─── SOURCE RECORDS ───
(** * simpy4chips: event substrate, queued-request resources and crossbar
    arbitration, embedded from the Python sources.

  Source files embedded here:
  - [simpyExtensions/util.py]      : [NewEvent], the request events
  - [Components/BasicComponent.py] : [ComponentBase.Log]
  - [Components/Buffers.py]        : [Buffer], [CreditBuffer]
  - [Components/Pipelines.py]      : [Pipeline], [FlowControlledPipeline]
  - [Components/Arbiters.py]       : the three deterministic arbiters

  Python objects are mutable and shared, so every method is a state
  transformer over the record of the object it is called on; a raised
  exception keeps the state reached when it was raised. *)

From Stdlib Require Import ZArith String Ascii Lia.
From stdpp Require Import base list strings gmap.

Open Scope Z_scope.

(** ** Python values, exceptions and the outcome monad *)

Module Py.

Inductive exn :=
| RuntimeError (msg : string)
| KeyError (key : Z)
| IndexError
| ValueError
| TypeError
| AttributeError
| NameError (name : string)
| UnboundLocalError (name : string)
| ZeroDivisionError
| EmptySchedule.

(** [Timeout] is only produced by a loop of the model that exhausted its
    fuel; the lemmas named [*_total] show it never shows up. *)
Inductive outcome (S A : Type) :=
| Ret (a : A) (s : S)
| Raise (e : exn) (s : S)
| Timeout.
Arguments Ret {S A} a s.
Arguments Raise {S A} e s.
Arguments Timeout {S A}.

Definition M (S A : Type) : Type := S -> outcome S A.

Definition ret {S A} (a : A) : M S A := fun s => Ret a s.
Definition raise {S A} (e : exn) : M S A := fun s => Raise e s.
Definition bind {S A B} (m : M S A) (k : A -> M S B) : M S B :=
  fun s => match m s with
           | Ret a s' => k a s'
           | Raise e s' => Raise e s'
           | Timeout => Timeout
           end.
Definition gets {S A} (f : S -> A) : M S A := fun s => Ret (f s) s.
Definition modify {S} (f : S -> S) : M S unit := fun s => Ret tt (f s).

(** Running a computation of a sub-object [T] held in a field of [S]. *)
Definition zoom {S T A} (proj : S -> T) (upd : T -> S -> S) (m : M T A) : M S A :=
  fun s => match m (proj s) with
           | Ret a t => Ret a (upd t s)
           | Raise e t => Raise e (upd t s)
           | Timeout => Timeout
           end.
(** * Eureka: optimal extraction (stage 3) and light-curve models (stage 5)

    A shallow embedding of

    - [eureka/S3_data_reduction/niriss_extraction.py] ([optimal_extraction]),
    - [eureka/S5_lightcurve_fitting/models/StepModel.py],
    - [eureka/S5_lightcurve_fitting/differentiable_models/PyMC3Models.py],
    - [eureka/lib/astropytable.py] ([savetable_S3]),
    - [eureka/S3_data_reduction/niriss.py] ([dirty_mask], [box_extract],
      [fit_bg]),
    - [eureka/lib/clipping.py] ([time_removal]),

    together with the properties the specification states about them and
    further properties of the code.

    Conventions.  A numpy [float64] is a primitive binary64 float, so NaN,
    the infinities, signed zeros and rounding are those of the machine.  A
    numpy array is a list (1-D), a list of rows (2-D) or a list of images
    (3-D); a list of rows cannot record the width of an image with no row,
    so statements that depend on shapes are about images with at least one
    row.  A Python call either returns, raises, or (for the [while] loop of
    the extraction, which is run with fuel) exhausts its fuel. *)

From Stdlib Require Import Floats ZArith Lia Ascii String.
From stdpp Require Import base list strings gmap pretty.

Set Warnings "-inexact-float,-register-all".
Set Default Proof Using "Type".

Local Open Scope float_scope.

(** ** Python outcomes *)

Inductive exn : Type :=
| TypeError | ValueError | IndexError | KeyError | AttributeError
| AssertionError | NameError.

Inductive outcome (A : Type) : Type :=
| Ret (a : A)
| Raise (e : exn) (msg : string)
| OutOfFuel.

Arguments Ret {A} a.
Arguments Raise {A} e msg.
Arguments OutOfFuel {A}.

Definition obind {A B : Type} (f : A → outcome B) (o : outcome A) : outcome B :=
  match o with
  | Ret a => f a
  | Raise e msg => Raise e msg
  | OutOfFuel => OutOfFuel
  end.

#[global] Instance outcome_bind : MBind outcome := @obind.
#[global] Instance outcome_ret : MRet outcome := @Ret.

(** A call that cannot loop: it returns or raises. *)
Inductive result (A : Type) : Type :=
| Ok (a : A)
| Err (e : exn) (msg : string).

Arguments Ok {A} a.
Arguments Err {A} e msg.

Definition lift {A : Type} (r : result A) : outcome A :=
  match r with
  | Ok a => Ret a
  | Err e msg => Raise e msg
  end.

Definition returns {A : Type} (o : outcome A) : Prop := ∃ a, o = Ret a.

Definition raises {A : Type} (o : outcome A) : Prop := ∃ e msg, o = Raise e msg.

(** ** Facts about binary64 arithmetic *)

Module FloatFacts.

(** A product with zero is a zero or NaN, so it exceeds no threshold that
    zero does not exceed. *)
Lemma ltb_mul_zero (t s : float) : (t <? 0) = false → (t <? s * 0) = false.
Proof.
  rewrite !ltb_spec, mul_spec.
  change (Prim2SF 0) with (S754_zero false).
  unfold SF64mul, SFmul, SFltb, SFcompare.
  destruct (Prim2SF s) as [b| b | |b m e]; destruct (Prim2SF t) as [b'|b'| |b' m' e'];
    try done.
Qed.

(** Adding [0.0] changes nothing but the sign of a negative zero. *)
Lemma add_zero_r (x : float) : Prim2SF x ≠ S754_zero true → x + 0 = x.
Proof.
  intros Hx. assert (Prim2SF (x + 0) = Prim2SF x) as Heq.
  { rewrite add_spec. change (Prim2SF 0) with (S754_zero false).
    unfold SF64add, SFadd. destruct (Prim2SF x) as [[]| [] | |b m e]; done. }
  by rewrite <- (SF2Prim_Prim2SF (x + 0)), Heq, SF2Prim_Prim2SF.
Qed.

Lemma SFcompare_swap (x y : spec_float) :
  SFcompare y x = option_map CompOpp (SFcompare x y).
Proof.
  destruct x as [sx|sx| |sx mx ex], y as [sy|sy| |sy my ey]; simpl;
    try reflexivity; try (destruct sx; reflexivity); try (destruct sy; reflexivity);
    try (destruct sx, sy; reflexivity).
  rewrite (Z.compare_antisym ex ey).
  change (PosDef.Pos.compare_cont Eq my mx) with (Pos.compare my mx).
  change (PosDef.Pos.compare_cont Eq mx my) with (Pos.compare mx my).
  rewrite (Pos.compare_antisym mx my).
  destruct sx, sy; simpl; try reflexivity;
    destruct (ex ?= ey)%Z; simpl; try reflexivity;
    destruct (mx ?= my)%positive; reflexivity.
Qed.

(** [a < b] excludes [b <= a]. *)
Lemma ltb_leb_false (a b : float) : (a <? b) = true → (b <=? a) = false.
Proof.
  rewrite ltb_spec, leb_spec. unfold SFltb, SFleb.
  rewrite (SFcompare_swap (Prim2SF a) (Prim2SF b)).
  by destruct (SFcompare (Prim2SF a) (Prim2SF b)) as [[]|].
Qed.









Lemma is_nan_false_zero (u : float) (s : bool) :
  Prim2SF u = S754_zero s → is_nan u = false.
Proof.
  intros Hu. unfold is_nan. rewrite FloatAxioms.eqb_spec, Hu. by destruct s.
Qed.







End FloatFacts.

(** ** numpy arrays of float64 *)

Module NumPy.

Abbreviation vec := (list float).
Abbreviation image := (list (list float)).
Abbreviation cube := (list (list (list float))).

(** The arithmetic a column sum and a normalization need; the code runs
    on binary64 floats. *)
Class Num (F : Type) : Type := {
  num_zero : F;
  num_add : F → F → F;
  num_div : F → F → F;
  num_is_nan : F → bool
}.

#[global] Instance float_num : Num float := {|
  num_zero := 0;
  num_add := PrimFloat.add;
  num_div := PrimFloat.div;
  num_is_nan := PrimFloat.is_nan
|}.

Section Generic.

Context {F : Type} {num : Num F}.

Definition ncols (a : list (list F)) : nat :=
  match a with [] => 0 | r :: _ => length r end.

(** [a[y, x]] *)
Definition pixel (a : list (list F)) (y x : nat) : option F :=
  (a !! y) ≫= (λ r : list F, r !! x).

(** The image has [ny] rows of [nx] values each. *)
Definition rect (ny nx : nat) (a : list (list F)) : Prop :=
  length a = ny ∧ Forall (λ r : list F, length r = nx) a.

Definition rectb (ny nx : nat) (a : list (list F)) : bool :=
  (length a =? ny)%nat && forallb (λ r : list F, (length r =? nx)%nat) a.

Fixpoint zipM {A B C : Type} (f : A → B → outcome C)
    (a : list A) (b : list B) : outcome (list C) :=
  match a, b with
  | x :: a', y :: b' => c ← f x y; r ← zipM f a' b'; Ret (c :: r)
  | _, _ => Ret []
  end.

Fixpoint forM {A C : Type} (f : A → outcome C) (a : list A) : outcome (list C) :=
  match a with
  | x :: a' => c ← f x; r ← forM f a'; Ret (c :: r)
  | [] => Ret []
  end.

(** numpy's broadcasting rule along one axis: equal lengths pair up, a
    length-1 operand is repeated, anything else is a [ValueError]. *)
Definition broadcast {A B C : Type} (f : A → B → outcome C)
    (a : list A) (b : list B) : outcome (list C) :=
  if decide (length a = length b) then zipM f a b
  else match a, b with
       | [x], _ => forM (f x) b
       | _, [y] => forM (λ x, f x y) a
       | _, _ => Raise ValueError "operands could not be broadcast together"
       end.

(** Elementwise binary operation on 1-D arrays. *)
Definition bop1 (op : F → F → F) (a b : list F) : outcome (list F) :=
  broadcast (λ x y, Ret (op x y)) a b.

(** Elementwise binary operation on 2-D arrays; a 1-D operand [v] takes
    part as the one-row image [[v]], as numpy aligns trailing axes. *)
Definition bop2 (op : F → F → F) (a b : list (list F)) : outcome (list (list F)) :=
  broadcast (bop1 op) a b.

(** Elementwise unary operation on a 2-D array. *)
Definition amap (f : F → F) (a : list (list F)) : list (list F) := map (map f) a.

Definition nan_to_zero (x : F) : F := if num_is_nan x then num_zero else x.

(** [np.nansum(a, axis=0)]: NaN counts as zero and the rows are added one
    after the other onto a row of zeros. *)
Definition nansum_axis0 (a : list (list F)) : list F :=
  foldl (zip_with num_add) (replicate (ncols a) num_zero) (map (map nan_to_zero) a).


(** The values of column [x], top to bottom. *)
Definition column (a : list (list F)) (x : nat) : list F :=
  omap (λ r : list F, r !! x) a.

(** NaN-ignoring sum of a 1-D array, accumulated from 0 left to right. *)
Definition nansum (l : list F) : F :=
  foldl num_add num_zero (map nan_to_zero l).

Fixpoint where1 (i : nat) (l : list bool) : list nat :=
  match l with
  | [] => []
  | b :: l' => (if b then [i] else []) ++ where1 (S i) l'
  end.

(** [np.where(flags)] on a 2-D boolean array: the (row, column) indices of
    the true entries in row-major order. *)
Definition np_where (flags : list (list bool)) : list (nat * nat) :=
  mjoin (imap (λ y row, (λ x, (y, x)) <$> where1 0 row) flags).

Definition in_bounds (a : list (list F)) (p : nat * nat) : bool :=
  match a !! p.1 with
  | Some r => (p.2 <? length r)%nat
  | None => false
  end.

Definition put_pixel (v : F) (a : list (list F)) (p : nat * nat) : list (list F) :=
  alter (λ r : list F, <[p.2 := v]> r) p.1 a.

(** [a[ys, xs] = v] with the index arrays of [np_where]: every index must
    lie inside the array. *)
Definition set_pixels (a : list (list F)) (idx : list (nat * nat)) (v : F)
    : outcome (list (list F)) :=
  if forallb (in_bounds a) idx then Ret (foldl (put_pixel v) a idx)
  else Raise IndexError "index is out of bounds".

(** [P/np.nansum(P,axis=0)]: every column divided by its NaN-ignoring sum. *)
Definition normalize_columns (P : list (list F)) : outcome (list (list F)) :=
  bop2 num_div P [nansum_axis0 P].

(** Python's [l[lo:hi]] for non-negative bounds. *)
Definition slice {A : Type} (lo hi : nat) (l : list A) : list A :=
  drop lo (take hi l).

(** [v[x]] and [a[y, x]] as total functions (0 outside the array). *)
Definition get1 (v : list F) (x : nat) : F := default num_zero (v !! x).
Definition get2 (a : list (list F)) (y x : nat) : F := default num_zero (pixel a y x).

(** The array whose entry at [x] (at [(y, x)]) is [g x] ([g y x]). *)
Definition tabulate1 {A : Type} (n : nat) (g : nat → A) : list A := map g (seq 0 n).
Definition tabulate2 {A : Type} (ny nx : nat) (g : nat → nat → A) : list (list A) :=
  tabulate1 ny (λ y, tabulate1 nx (g y)).

(** *** Array lemmas *)

Lemma length_tabulate1 {A : Type} (n : nat) (g : nat → A) :
  length (tabulate1 n g) = n.
Proof. unfold tabulate1. by rewrite length_map, length_seq. Qed.

Lemma lookup_tabulate1 {A : Type} (n : nat) (g : nat → A) (x : nat) :
  x < n → tabulate1 n g !! x = Some (g x).
Proof.
  intros Hx. unfold tabulate1.
  rewrite list_lookup_fmap, lookup_seq_lt by done. done.
Qed.

Lemma map_tabulate1 {A B : Type} (f : A → B) (n : nat) (g : nat → A) :
  map f (tabulate1 n g) = tabulate1 n (λ x, f (g x)).
Proof. unfold tabulate1. apply map_map. Qed.

Lemma tabulate1_const {A : Type} (n : nat) (c : A) :
  tabulate1 n (λ _, c) = replicate n c.
Proof.
  unfold tabulate1. generalize 0%nat. induction n as [|n IH]; intros s; simpl; [done|].
  by rewrite IH.
Qed.
(** * Separate-chaining hash table over a singly linked list

    A shallow embedding of [linkedlist.py] (class [LinkedList], the
    "Chain") and [hashtable.py] (class [HashTable], the "Table").

    Python objects are mutable and shared by reference.  The nodes of a
    linked list are therefore kept in an explicit store: a node reference
    is an index into the store, [None] is [None], and the attributes
    [head], [tail] and [next] hold such references.  Two references are
    the same object exactly when they are the same index ([Node] defines
    no [__eq__], so [==] on nodes is identity).  A list never hands its
    nodes out, so every list owns a private store; nodes that are no
    longer reachable simply stay in the store (garbage collection cannot
    be observed).

    An exception leaves behind whatever the method had already written,
    so a raising call also yields a successor state. *)

From Stdlib Require Import ZArith Lia.
From stdpp Require Import base decidable option list strings.

Local Open Scope Z_scope.

(** ** Exceptions and outcomes *)

Inductive exn : Set :=
| ValueError
| KeyError
| ZeroDivisionError.

#[global] Instance exn_eq_dec : EqDecision exn.
Proof. solve_decision. Defined.

(** What a method call does to the object it is called on: it returns a
    value, or raises, both in a successor state; [Undefined] stands for
    the runs Python has no result for (a [while] loop that follows a
    cyclic [next] chain for ever) and for stores with a reference outside
    the store, which no operation creates. *)
Inductive outcome (S R : Type) : Type :=
| Returns (r : R) (s : S)
| Raises (e : exn) (s : S)
| Undefined.
Arguments Returns {S R} r s.
Arguments Raises {S R} e s.
Arguments Undefined {S R}.

(** The state a call leaves behind, when it has one. *)
Definition final {S R} (o : outcome S R) : option S :=
  match o with
  | Returns _ s => Some s
  | Raises _ s => Some s
  | Undefined => None
  end.

(** What the caller gets to see of a call: the value returned or the
    exception raised. *)
Definition answer {S R} (o : outcome S R) : option (R + exn) :=
  match o with
  | Returns r _ => Some (inl r)
  | Raises e _ => Some (inr e)
  | Undefined => None
  end.

(** A caller that calls method [m] on an object, catches what it raises,
    and carries on with the object. *)
Definition run {S R} (m : S -> outcome S R) (s : S) : S :=
  default s (final (m s)).

(** The built-in [list(it)] on an iterator [it]: it calls [next] until
    [StopIteration] is raised and returns what was yielded, leaving the
    iterator in its last state.  [next] gives the item (or [None] for
    [StopIteration]) and the iterator's next state. *)
Fixpoint collect {S X} (next : S -> option (option X * S)) (fuel : nat)
    (it : S) (acc : list X) : option (list X * S) :=
  match fuel with
  | O => None
  | S fuel' =>
      match next it with
      | None => None
      | Some (None, it') => Some (acc, it')
      | Some (Some x, it') => collect next fuel' it' (acc ++ [x])
      end
  end.

(** ** linkedlist.py *)

Module LinkedList.
Section defs.
Context {A : Type} `{EqDecision A}.

(** [class Node]: [data] and [next]. *)
Record Node : Type := mkNode { data : A; next : option nat }.

(** [class LinkedList]: [head], [tail], [size], and the store of the
    nodes allocated so far. *)
Record t : Type := mk {
  heap : list Node;
  head : option nat;
  tail : option nat;
  size : Z
}.

Definition set_next (q : option nat) (n : Node) : Node :=
  {| data := data n; next := q |}.
Definition set_data (x : A) (n : Node) : Node :=
  {| data := x; next := next n |}.

(** [LinkedList()] *)
Definition init : t := {| heap := []; head := None; tail := None; size := 0 |}.

(** [is_empty]: [self.head is None]. *)
Definition is_empty (c : t) : bool := bool_decide (head c = None).

(** The [while node is not None] loop of [items].  One unit of fuel is
    spent per node visited. *)
Fixpoint items_loop (fuel : nat) (h : list Node) (node : option nat)
    (items : list A) : option (list A) :=
  match node with
  | None => Some items
  | Some l =>
      match fuel with
      | O => None
      | S fuel' =>
          match h !! l with
          | Some n => items_loop fuel' h (next n) (items ++ [data n])
          | None => None
          end
      end
  end.

(** [items]: a chain that ends visits each node once, so as many steps
    as there are nodes in the store suffice (lemma [chain_length_le]). *)
Definition items (c : t) : option (list A) :=
  items_loop (Datatypes.length (heap c)) (heap c) (head c) [].

(** [append] *)
Definition append (item : A) (c : t) : t :=
  let node := Datatypes.length (heap c) in
  let h := heap c ++ [mkNode item None] in
  match tail c with
  | Some tl =>
      {| heap := alter (set_next (Some node)) tl h; head := head c;
         tail := Some node; size := size c + 1 |}
  | None =>
      {| heap := h; head := Some node; tail := Some node; size := size c + 1 |}
  end.

(** [prepend] *)
Definition prepend (item : A) (c : t) : t :=
  let node := Datatypes.length (heap c) in
  if is_empty c then
    {| heap := heap c ++ [mkNode item None]; head := Some node;
       tail := Some node; size := size c + 1 |}
  else
    {| heap := heap c ++ [mkNode item (head c)]; head := Some node;
       tail := tail c; size := size c + 1 |}.

(** The body of the [if current_node.data == item] inside the loop of
    [delete]: [l] is [current_node], [n] the node it refers to. *)
Definition unlink (previous_node : option nat) (l : nat) (n : Node) (c : t) : t :=
  match previous_node with
  | None =>
      {| heap := heap c; head := next n; tail := tail c; size := size c |}
  | Some p =>
      if decide (Some l = tail c) then
        {| heap := alter (set_next None) p (heap c); head := head c;
           tail := Some p; size := size c |}
      else
        {| heap := alter (set_next (next n)) p (heap c); head := head c;
           tail := tail c; size := size c |}
  end.

(** The [while current_node is not None] loop of [delete].  There is no
    [break]: the loop runs to the end of the chain, and
    [current_node.next] is read after the writes of the iteration. *)
Fixpoint delete_loop (fuel : nat) (item : A) (c : t) (is_found : bool)
    (previous_node current_node : option nat) : option (t * bool) :=
  match current_node with
  | None => Some (c, is_found)
  | Some l =>
      match fuel with
      | O => None
      | S fuel' =>
          match heap c !! l with
          | None => None
          | Some n =>
              let hit := bool_decide (data n = item) in
              let c' := if hit then unlink previous_node l n c else c in
              match heap c' !! l with
              | None => None
              | Some n' =>
                  delete_loop fuel' item c' (hit || is_found) (Some l) (next n')
              end
          end
      end
  end.

Definition with_size (z : Z) (c : t) : t :=
  {| heap := heap c; head := head c; tail := tail c; size := z |}.

(** [delete] *)
Definition delete (item : A) (c : t) : outcome t unit :=
  if is_empty c then Raises ValueError c
  else if decide (head c = tail c) then
    match head c ≫= (heap c !!.) with
    | None => Undefined
    | Some n =>
        if decide (data n = item) then
          Returns tt {| heap := heap c; head := None; tail := None;
                        size := size c - 1 |}
        else Raises ValueError c
    end
  else
    match delete_loop (Datatypes.length (heap c)) item c false None (head c) with
    | None => Undefined
    | Some (c', is_found) =>
        let c'' := with_size (size c' - 1) c' in
        if is_found then Returns tt c'' else Raises ValueError c''
    end.

(** The loop of [replace]: [Some (Some h)] when a node was overwritten
    (the method returns at once), [Some None] when the loop fell off the
    end of the chain. *)
Fixpoint replace_loop (fuel : nat) (item new_data : A) (h : list Node)
    (current_node : option nat) : option (option (list Node)) :=
  match current_node with
  | None => Some None
  | Some l =>
      match fuel with
      | O => None
      | S fuel' =>
          match h !! l with
          | None => None
          | Some n =>
              if decide (data n = item)
              then Some (Some (alter (set_data new_data) l h))
              else replace_loop fuel' item new_data h (next n)
          end
      end
  end.
(** After a word [w], another word [w2] is taken for [w] again only when
    both are the same up to the case. *)
Lemma no_echo : forall w w2 r3,
  all_in isword w -> all_in isword w2 -> not_at isword r3 -> lower w2 <> lower w ->
  same_prefix true w (w2 ++ r3) && negb (word_at (head (drop (length w) (w2 ++ r3))))
  = false.
Proof.
  induction w as [|a w IH]; intros [|b w2] r3 Hw Hw2 Hr3 Hl.
  - congruence.
  - apply Forall_cons in Hw2 as [Hb _]. simpl. rewrite Hb. reflexivity.
  - apply Forall_cons in Hw as [Ha _].
    destruct r3 as [|ch r3]; [reflexivity|]. simpl in Hr3.
    cbn [app same_prefix].
    destruct (same_char true a ch) eqn:E; [|reflexivity].
    apply same_char_word in E. congruence.
  - apply Forall_cons in Hw as [Ha Hw]. apply Forall_cons in Hw2 as [Hb Hw2].
    cbn [app same_prefix length drop].
    destruct (same_char true a b) eqn:E; [|reflexivity].
    apply same_char_true in E. cbn [andb]. apply IH; try assumption.
    intros E2. apply Hl. simpl. rewrite E, E2. reflexivity.
Qed.

(** At a word followed by a space and a different word, [repeated_word]
    does not match. *)
Lemma no_match_before_other_word w w2 r3 pv c0 :
  word_at pv = false -> is_word w -> is_word w2 -> lower w2 <> lower w ->
  not_at isword r3 ->
  match_here true repeated_word false (MState pv (w ++ space ++ w2 ++ r3) c0) = None.
Proof.
  intros Hpv Hw Hw2 Hl Hr3.
  unfold match_here, repeated_word. cbn [prev rest andb].
  rewrite rmatch_cat, rmatch_bnd.
  destruct (at_boundary _); [|reflexivity].
  change (Grp 2 (Cat (plus (Cls isspace)) (Cat (Ref 1) Bnd))) with word_again.
  rewrite rmatch_cat, rmatch_grp. unfold plus at 1. rewrite rmatch_rep. cbn [rest].
  rewrite (rep_cls_run true isword 1 _ [] w pv (space ++ w2 ++ r3));
    [|exact (proj2 Hw)|reflexivity| |lia].
  2:{ intros pv' ch r' Hch. cbn [prev rest caps]. unfold plus. rewrite rmatch_rep.
      rewrite rep_loop_step. cbv zeta.
      unfold word_again at 1. rewrite rmatch_grp, rmatch_cat. unfold plus.
      rewrite rmatch_rep.
      rewrite rep_cls_none; [reflexivity| |lia].
      simpl. exact (word_char_not_space ch Hch). }
  destruct Hw as [Hne Hall].
  destruct w as [|a w]; [congruence|].
  cbn [length Nat.add Nat.leb]. unfold after. cbn [prev rest caps].
  unfold plus. rewrite rmatch_rep. cbn [rest].
  rewrite rep_loop_step. cbv zeta.
  rewrite (word_again_spec (a :: w) space (w2 ++ r3) _ _ _ (conj Hne Hall));
    [|repeat constructor|exact (word_not_space w2 r3 Hw2)|].
  2:{ rewrite length_app.
      replace (length (a :: w) + length (space ++ w2 ++ r3)
               - length (space ++ w2 ++ r3))%nat with (length (a :: w)) by lia.
      rewrite take_app_length. reflexivity. }
  change (negb (is_empty space)) with true. rewrite andb_true_l.
  rewrite (no_echo (a :: w) w2 r3 Hall (proj2 Hw2) Hr3 Hl). reflexivity.
Qed.

(** Inside a word, [repeated_word] does not match. *)
Lemma no_match_within w a1 a2 r pv c0 :
  all_in isword w -> w = a1 ++ a2 -> a1 <> [] -> a2 <> [] ->
  match_here true repeated_word false (MState (last_of pv a1) (a2 ++ r) c0) = None.
Proof.
  intros Hw -> H1 H2. apply Forall_app in Hw as [Hw1 Hw2].
  destruct a2 as [|ch a2]; [congruence|]. apply Forall_cons in Hw2 as [Hch _].
  apply no_match_inside_word; [|exact Hch].
  unfold last_of. destruct (last a1) as [x|] eqn:E.
  - apply last_Some_elem_of in E. exact (proj1 (Forall_forall _ _) Hw1 x E).
  - apply last_None in E. congruence.
Qed.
───
- TASK GOAL -
Start at the first line of the data above. Stop after the line containing "(** ** Python values, exceptions", reproducing each line exactly and adding nothing.

- FINISHED EXERCISE -
(** * simpy4chips: event substrate, queued-request resources and crossbar
    arbitration, embedded from the Python sources.

  Source files embedded here:
  - [simpyExtensions/util.py]      : [NewEvent], the request events
  - [Components/BasicComponent.py] : [ComponentBase.Log]
  - [Components/Buffers.py]        : [Buffer], [CreditBuffer]
  - [Components/Pipelines.py]      : [Pipeline], [FlowControlledPipeline]
  - [Components/Arbiters.py]       : the three deterministic arbiters

  Python objects are mutable and shared, so every method is a state
  transformer over the record of the object it is called on; a raised
  exception keeps the state reached when it was raised. *)

From Stdlib Require Import ZArith String Ascii Lia.
From stdpp Require Import base list strings gmap.

Open Scope Z_scope.

(** ** Python values, exceptions and the outcome monad *)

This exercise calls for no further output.